Endorphin ist nicht nur ein endogenes Morphin, sondern der Titel des gut zehnminütigen Werks von Sören Nils Eichberg. Der Schwede aus Berlin probiert einen zeitgenössischen Rückgriff auf altmodische Formen wie Concerto grosso und stellt dem Orchester ein Streichquartett mit einem wehmütigen Mittelteil gegenüber. Eingebettet in orchestrale Schocktherapie: fetzige Rhythmen, scharfe Flöten, laute Bläser, rasende Streicher.

Ein spektakuläres Stück und höchst wirkungsvoll, weil der Klangkörper hier seine Leistungsfähigkeit vorstellt.
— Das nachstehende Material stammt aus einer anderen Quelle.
(** Preparing is total. Over tables the schema resolved, any SQL text is
    refused with an error or gives a plan whose every ordinal — projection, ORDER
    BY, SET, INSERT and both sides of a join — and every column of its expressions
    lies inside the row it is read from. *)
Theorem prepare_total live closed sql cat cache : (8 + frames 0 <= stack)%nat -> tables_resolved cat -> map_Forall (fun _ => plan_ready) cache ->
  safe (fun r => plan_ready (fst r) /\ map_Forall (fun _ => plan_ready) (snd r)) (prepare stack mapLower live closed sql cat cache).
Proof.
  intros Hst Hcat Hc. unfold prepare. destruct closed; [done|].
  assert (G : safe (fun r => plan_ready (fst r) /\ map_Forall (fun _ => plan_ready) (snd r)) (build_plan stack mapLower live sql cat cache)).
  { unfold build_plan. destruct (parseSQL stack mapLower sql) as [st| |] eqn:Ep; [|done|].
    2: { pose proof (parse_safe stack Hst mapLower sql) as T. by rewrite Ep in T. }
    cbn. destruct (rejectValueLiterals st) as [[]| |] eqn:Er; [|done|by unfold rejectValueLiterals in Er; destruct (match st with SSelect _ => _ | _ => _ end)].
    cbn. destruct (accepted st (parse_shape _ _ _ _ Ep) Er) as [Hraw _]. destruct (assignParamIndices st) as [st' n]. cbn in Hraw.
    pose proof (do_plan_total live st' cat Hcat Hraw) as S. destruct (do_plan live st' cat) as [pl| |]; [|done|done]. cbn in S |- *.
    pose proof (bind_ready pl n S). split; [done|by apply map_Forall_insert_2]. }
  destruct (cache !! sql) as [pl|] eqn:Ec; [|done]. destruct (_ =? _); [|done]. split; [by apply (Hc _ _ Ec)|done].
Qed.
End cache.

(** ** A plan, and then its table dropped *)
Definition live1 (rt : tableRT) : Z := 1.
Definition age_text : bytes := lit "SELECT name FROM users WHERE age = ?".
Definition db_then : dbh := fst (Prepare 2056 id live1 (MkDbh false demo_cat ∅) age_text).
Definition stmts_then : list Stmt := match snd (Prepare 2056 id live1 (MkDbh false demo_cat ∅) age_text) with Ok s => [s] | _ => [] end.
Definition db_dropped : dbh := with_cat db_then (withoutTable (db_cat db_then) (lit "users")).
Lemma plan_never_stale_witness : rtc (conn_step 2056 id) (MkDbh false demo_cat ∅, []) (db_dropped, stmts_then) /\
  answers_prepared 2056 id (db_closed db_dropped) live1 age_text (db_cat db_dropped)
    (x ← prepare 2056 id live1 (db_closed db_dropped) age_text (db_cat db_dropped) (db_cache db_dropped); Ok (fst x)).
Proof.
  assert (S : rtc (conn_step 2056 id) (MkDbh false demo_cat ∅, []) (db_dropped, stmts_then)).
  { eapply rtc_l; [apply (cs_prepare 2056 id live1 (MkDbh false demo_cat ∅) [] age_text db_then _ (surjective_pairing _))|]. apply rtc_once.
    apply cs_drop. vm_compute. done. }
  split; [exact S|]. apply (proj1 (plan_never_stale 2056 id (MkDbh false demo_cat ∅) db_dropped stmts_then ltac:(vm_compute; done) eq_refl S)).
Defined.
(** The cached plan is not used. *)
Example dropped_table_refused : (x ← prepare 2056 id live1 false age_text (db_cat db_dropped) (db_cache db_dropped); Ok (pl_nparams (fst x))) = Err ErrUnknownTable.
Proof. vm_compute. reflexivity. Qed.
Lemma prepare_total_witness : safe (fun r => plan_ready (fst r) /\ map_Forall (fun _ => plan_ready) (snd r)) (prepare 2056 id live1 false age_text demo_cat ∅).
Proof. apply (prepare_total 2056 id live1 false age_text demo_cat ∅); [vm_compute; lia|exact demo_cat_resolved|apply map_Forall_empty]. Defined.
Das famose Auswahlorchester nimmt die Herausforderung spielend an: von überdrehten Klangwirkungen bis hin zu Filmatmosphäre - zeitgenössische Musik, die unter die Haut geht.

Das sprintstarke Jugendorchester gibt auch in der dritten Beethoven-Sinfonie alles. Diese „Eroica“ kam sehr direkt rüber, packend im Zugriff, dabei unpathetisch, ohne Titanenkult und doch dramatisch. Die Musiker haben ihren motivierenden Dirigenten am Pult, Johannes Klumpp, nach den Schlusstakten gebührend gefeiert.

Ähnlich begeistert aufgenommen wurde der Solist der Abends, der 25-jährige Felix Klieser, zurzeit der außergewöhnlichste deutsche Hornsolist. Im romantischen ersten Hornkonzert von Richard Strauss zeigt er eine atemberaubende Beweglichkeit, nicht nur des Tons, sondern auch seiner ungewöhnlichen Klangwerkzeuge. Klieser spielt mit den Zehen des linken Fußes und verwandelt sein Handicap dank unglaublicher Körperbeherrschung in spektakuläre Virtuosität.

Was bei ihm besticht, ist seine ausgezeichnete Tonqualität, der ausgewogene Klang, die sichere Intonation. Mit warmem, weichem Ansatz veredelt er das Andante, die Ecksätze bläst er wunderbar gelöst und locker. Die Nachwuchsmusiker, die rhythmisch nervig und adäquat begleiten, applaudierten ihrem Solisten frenetisch; sie waren wohl ebenso erstaunt und verblüfft wie das Publikum über Kliesers absolut souveräne Technik.

Der bedankte sich für die begeisterte Aufnahme mit seinem Solo-Arrangement eines Rossinischen Jagdstücks für vier Hörner. Auch von dem bestens aufgelegten Projektorchester hörte man nach dem Beethoven noch zwei mitreißende Ungarische Tänze als Zugabe - und das legte wieder Endorphine frei, hatte Energie und machte glücklich!